Nach der Akuterkrankung Poliomyelitis treten nach einer stabilen Phase von mindestens 15 Jahren, meist 20 bis 30 Jahren erneut Verschlechterungen auf. Dabei kann es sich sowohl um alte, während der akuten Krankheitsphase vorhandene, als auch neue Symptome handeln. Als Überbegriff für diese neu aufgetretenen Störungen wurde der Begriff „Postpoliosyndrom“ geprägt.

Das Postpoliosyndrom bezeichnet nicht die Primärschäden (Schäden, die mit der Erkrankung auftreten) einer Polioerkrankung. Diese werden unter der Bezeichnung „Zustand nach Poliomyelitis“ zusammengefasst.

Dazu zählen:

  • schlaffe Lähmungen,
  • Verkürzung von Gliedmaßen, weil sie nicht mehr gut durchblutet werden,
  • Skoliose und damit verbunden Rückenschmerzen,
  • Atembeschwerden durch deformierten Brustkorb, weil die Rippenmuskulatur zu schwach ist

Das Post-Polio-Syndrom (PPS) wird inzwischen als eigenständiges Krankheitsbild gesehen. Es besitzt im weltweit benutzten ICD-10 eine eigene Kennziffer (G14). Diese Kennziffer wird sich aber ab dem 1.1.2022 ändern.


Symptome

  • Müdigkeit bis hin zur Erschöpfung
  • Muskelschmerzen und Gelenkschmerzen, auch in früher nicht befallenen Muskeln und Gelenken
  • außergewöhnliche Kälteintoleranz
  • Muskel- und Gewebeschwund
  • zunehmend Probleme beim Gehen, Treppensteigen, Ankleiden
  • Probleme beim Schlucken und mit der Atmung (Schlafapnoe)
  • Atemprobleme nach einer Vollnarkose, sofern bei Wahl und Dosierung der Narkosemittel die durchgemachte Polio nicht berücksichtigt wurde
  • Verträglichkeit von Medikamenten, die oft zu hoch dosiert werden.

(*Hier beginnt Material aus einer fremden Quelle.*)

(** The events as the pipeline delivers them: all that follows from one before the
    next. *)
Fixpoint deliver (hs : list UH) (e : E) (w : W) : W :=
  match hs with
  | [] => handleMessageEvent e w
  | h :: hs =>
      let '(s, outs) := step h (get_state h (user w)) e in
      fold_left (fun w o => deliver hs o w) outs (with_user (put_state h s (user w)) w)
  end.

Lemma transduce_app h s es es' : transduce h s (es ++ es') =
  let '(s, o1) := transduce h s es in let '(s, o2) := transduce h s es' in (s, o1 ++ o2).
Proof.
  revert s. induction es as [|e es IH]; intros s; cbn.
  - destruct (transduce h s es'). reflexivity.
  - destruct (step h s e) as [s1 o1]. rewrite IH. destruct (transduce h s1 es) as [s2 o2].
    destruct (transduce h s2 es') as [s3 o3]. rewrite app_assoc. reflexivity.
Qed.

Lemma through_put hs h s u es : h ∉ hs ->
  through hs (put_state h s u) es = let '(u, outs) := through hs u es in (put_state h s u, outs).
Proof.
  revert u es. induction hs as [|k hs IH]; intros u es Hh; [reflexivity|]. cbn.
  apply not_elem_of_cons in Hh as [Hk Hh]. rewrite get_put_other by exact Hk.
  destruct (transduce k (get_state k u) es) as [s1 o1]. rewrite IH by exact Hh.
  destruct (through hs u o1) as [u2 o2]. rewrite put_put_other by congruence. reflexivity.
Qed.

Lemma through_app hs u es es' : NoDup hs -> through hs u (es ++ es') =
  let '(u, o1) := through hs u es in let '(u, o2) := through hs u es' in (u, o1 ++ o2).
Proof.
  revert u es es'. induction hs as [|h hs IH]; intros u es es' Hn; [reflexivity|]. cbn.
  apply list.NoDup_cons in Hn as [Hh Hn]. rewrite transduce_app. destruct (transduce h (get_state h u) es) as [s1 o1].
  destruct (through hs u o1) as [u1 p1] eqn:E1. rewrite get_put_same.
  destruct (transduce h s1 es') as [s2 o2]. rewrite IH, E1, through_put by assumption.
  destruct (through hs u1 o2) as [u2 p2]. rewrite put_put_same. reflexivity.
Qed.

(** The order in which the events are delivered does not show. *)
Lemma deliver_all hs es w : NoDup hs -> fold_left (fun w e => deliver hs e w) es w =
  let '(u, outs) := through hs (user w) es in
  MkWorld u (rev (messages outs) ++ productQueue w) (nextFuture w) (succeeded w).
Proof.
  revert es w. induction hs as [|h hs IH]; intros es w Hn.
  - cbn. revert w. induction es as [|e es IHes]; intros w; [destruct w; reflexivity|]. cbn. rewrite IHes.
    unfold handleMessageEvent, messages. cbn. destruct (getMessage e) as [m|]; [|reflexivity].
    cbn. rewrite <- app_assoc. reflexivity.
  - apply list.NoDup_cons in Hn as [Hh Hn]. revert w. induction es as [|e es IHes]; intros w.
    + cbn. specialize (IH [] w Hn). cbn in IH. destruct (through hs (user w) []) as [u o] eqn:E.
      assert (through hs (user w) [] = (user w, [])) as E0.
      { clear. induction hs as [|k hs IH]; [reflexivity|]. cbn. rewrite IH, put_get. reflexivity. }
      rewrite E0 in E. injection E as <- <-. rewrite put_get. destruct w; reflexivity.
    + cbn [fold_left]. rewrite IHes. change (e :: es) with ([e] ++ es). rewrite through_app by (constructor; assumption).
      cbn [deliver through transduce]. destruct (step h (get_state h (user w)) e) as [s o]. rewrite app_nil_r, IH by exact Hn.
      cbn [user with_user]. rewrite through_put by exact Hh. destruct (through hs (user w) o) as [u1 p1].
      cbn [user productQueue nextFuture succeeded with_user]. destruct (transduce h _ es) as [s2 o2].
      destruct (through hs _ o2) as [u2 p2]. unfold messages. rewrite omap_app, rev_app_distr, <- app_assoc. reflexivity.
Qed.

(** ** The pipeline of an embedder *)

(** The list of the decoders [hs], and the sink. *)
Definition decoders (l : list (string * UH)) : list entry :=
  map (fun x => (fst x, Handler (snd x))) l ++ [("SINK"%string, EmbeddedChannelSink)].

Abbreviation spec_invoke := (spec_invoke (S := unit) (BE := EmbeddedBehaviour)).
Abbreviation visits := (list (DefaultChannelPipeline.visit E)).

Lemma find_next_first (passed : list entry) x (rest : list entry) :
  isUpstream (snd x) = true -> find_next isUpstream passed (x :: rest) = Some (passed, x, rest).
Proof. cbn. intros ->. reflexivity. Qed.

(** The sends of a decoder, when each of them is delivered by [f] as [g] says. *)
Lemma execute_sends (f : send channelRef E -> M W visits) (g : E -> W -> W) outs w :
  (forall o w, exists vs, f (SendUpstream o) w = (Ok vs, g o w)) ->
  exists vs, DefaultChannelPipeline.execute f (lift user with_user (DefaultChannelPipeline.sendEach (map SendUpstream outs))) w
    = (Ok (vs, Ok tt), fold_left (fun w o => g o w) outs w).
Proof.
  intros Hf. revert w. induction outs as [|o outs IH]; intros w; [exists []; reflexivity|].
  cbn. destruct (Hf o w) as (v1 & E1). destruct (IH (g o w)) as (v2 & E2).
  exists (v1 ++ v2). rewrite (bind_ok _ _ _ _ _ E1), (bind_ok _ _ _ _ _ E2). reflexivity.
Qed.

Lemma handle_decoder (f : send channelRef E -> M W visits) caught h e (g : E -> W -> W) w : decoder h ->
  (forall o w, exists vs, f (SendUpstream o) w = (Ok vs, g o w)) ->
  exists vs, DefaultChannelPipeline.handle f caught (lift user with_user (callUpstream (upstreamHandler h) e)) w
    = (let '(s, outs) := step h (get_state h (user w)) e in
       (Ok vs, fold_left (fun w o => g o w) outs (with_user (put_state h s (user w)) w))).
Proof.
  intros Hh Hg. rewrite (decoder_step _ Hh). unfold DefaultChannelPipeline.handle. cbn [lift DefaultChannelPipeline.execute].
  rewrite bind_assoc, bind_gets. unfold id. destruct (step h (get_state h (user w)) e) as [s outs].
  cbn [lift DefaultChannelPipeline.execute]. rewrite bind_assoc, bind_gets. unfold id. cbn [DefaultChannelPipeline.execute].
  rewrite bind_assoc, bind_modify.
  destruct (execute_sends f g outs (with_user (put_state h s (user w)) w) Hg) as (vs & Ev).
  rewrite (bind_ok _ _ _ _ _ Ev). exists vs. reflexivity.
Qed.

Lemma first_decoder l : Forall (fun x => decoder (snd x)) l ->
  match decoders l with x :: _ => isUpstream (snd x) = true | [] => False end.
Proof. destruct l as [|[n h] l]; [reflexivity|]. intros Hd. apply List.Forall_cons_iff in Hd as [Hh _]. exact (decoder_up _ Hh). Qed.

(** The list of the channel of an embedder. *)
Definition own_list (l : list entry) (c : channelRef) : option (DefaultChannelPipeline.channelSink unit * list entry) :=
  if bool_decide (c = theChannel) then Some (DefaultChannelPipeline.Sink tt, l) else None.

Lemma invoke_delivers l all : forall fuel before e w, Forall (fun x => decoder (snd x)) l -> (length l < fuel)%nat ->
  match decoders l with
  | x :: after => exists vs, spec_invoke (own_list all) fuel theChannel (AtUpstream before x after) e w = (Ok vs, deliver (map snd l) e w)
  | [] => False
  end.
Proof.
  induction l as [|[n h] l IH]; intros [|fuel] before e w Hd Hf; try (cbn in Hf; lia).
  - cbn. destruct e; eexists; reflexivity.
  - apply List.Forall_cons_iff in Hd as [Hh Hd]. cbn [snd] in Hh. change (decoders ((n, h) :: l)) with ((n, Handler h) :: decoders l).
    pose proof (first_decoder l Hd) as Hfirst. cbn [map snd deliver PipelineDelivery.spec_invoke own_list].
    unfold own_list at 1. rewrite bool_decide_eq_true_2 by reflexivity.
    cbn [snd fst DefaultChannelPipeline.handleUpstream EmbeddedBehaviour].
    edestruct handle_decoder as (vs & Ev); [exact Hh | |].
    2: { destruct (step h (get_state h (user w)) e) as [s outs] eqn:Es. rewrite Es in Ev. rewrite (bind_ok _ _ _ _ _ Ev). eexists. reflexivity. }
    intros o w'. cbn [spec_context snd isUpstream EmbeddedHandler]. rewrite (decoder_up _ Hh).
    specialize (IH fuel ((n, Handler h) :: before) o w' Hd ltac:(cbn in Hf; lia)).
    destruct (decoders l) as [|y after]; [contradiction|]. rewrite find_next_first by exact Hfirst. exact IH.
Qed.

Abbreviation pipeline := (DefaultChannelPipeline.t (handler UH) channelRef unit).

(** A pipeline with these handlers, attached to the sink of an embedder. *)
Definition holds (p : pipeline) (l : list entry) : Prop := reached p l /\ DefaultChannelPipeline.sink p = DefaultChannelPipeline.Sink tt.

Lemma delivered_own p l fuel s w : holds p l ->
  DefaultChannelPipeline.deliver (own p) fuel s w = spec_deliver (own_list l) fuel s w.
Proof.
  intros [Hr Hs]. apply deliver_described. intros c. unfold own, own_list. destruct (bool_decide _); [auto | exact I].
Qed.

(** An event that is fired on the channel. *)
Lemma fired l fuel (p : pipeline) e w : Forall (fun x => decoder (snd x)) l -> (length l < fuel)%nat -> holds p (decoders l) ->
  exists vs, DefaultChannelPipeline.deliver (own p) fuel (PipelineUpstream theChannel e) w = (Ok vs, deliver (map snd l) e w).
Proof.
  intros Hd Hf Hr. rewrite (delivered_own p _ fuel _ w Hr). unfold spec_deliver. cbn [spec_pipeline].
  unfold own_list at 1. rewrite bool_decide_eq_true_2 by reflexivity.
  pose proof (first_decoder l Hd) as Hfirst. pose proof (invoke_delivers l (decoders l) fuel [] e w Hd Hf) as Hv.
  destruct (decoders l) as [|x after]; [contradiction|]. rewrite find_next_first by exact Hfirst. exact Hv.
Qed.

Lemma no_downstream passed (rest : list entry) : Forall (fun x : entry => isDownstream (snd x) = false) rest ->
  find_next isDownstream passed rest = None.
Proof. intros Hr. revert passed. induction Hr as [|x rest Hx _ IH]; intros passed; [reflexivity|]. cbn [find_next]. rewrite Hx. apply IH. Qed.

PPS ist eine Ausschlussdiagnose. Hierzu ist eine gründliche körperliche Untersuchung, inklusive eines neurologischen und orthopädischen Status notwendig.  Manche PPS-Patienten suchen 10 und mehr Ärzte auf, bis sie die richtige Diagnose erhalten. Manchmal dauert die Suche bis zu 20 Jahren. Häufig wird fälschlicherweise Fibromyalgie (Weichteilrheuma) diagnostiziert.

Als Ursache für PPS wird eine systematische Überlastung der Nervenzellen über viele Jahrzehnte, die zu einem unwiederbringlichen Absterben der Nervenzellen führt, gesehen. Das Post-Polio-Syndrom ist nicht heilbar. Deshalb ist es für die Betroffenen wichtig, ihren jeweiligen aktuellen Status zu akzeptieren. Wichtig ist auch, dass man auf seinen Körper „hört“, auf Muskelaufbautraining verzichtet, aber auch durch eine schonende Krankengymnastik den Status erhält. Und – was vielen schwerfällt – den Einsatz von Hilfsmitteln wie Orthesen (Schienen) und Rollstühle frühzeitig als Vorbeugemaßnahme annimmt.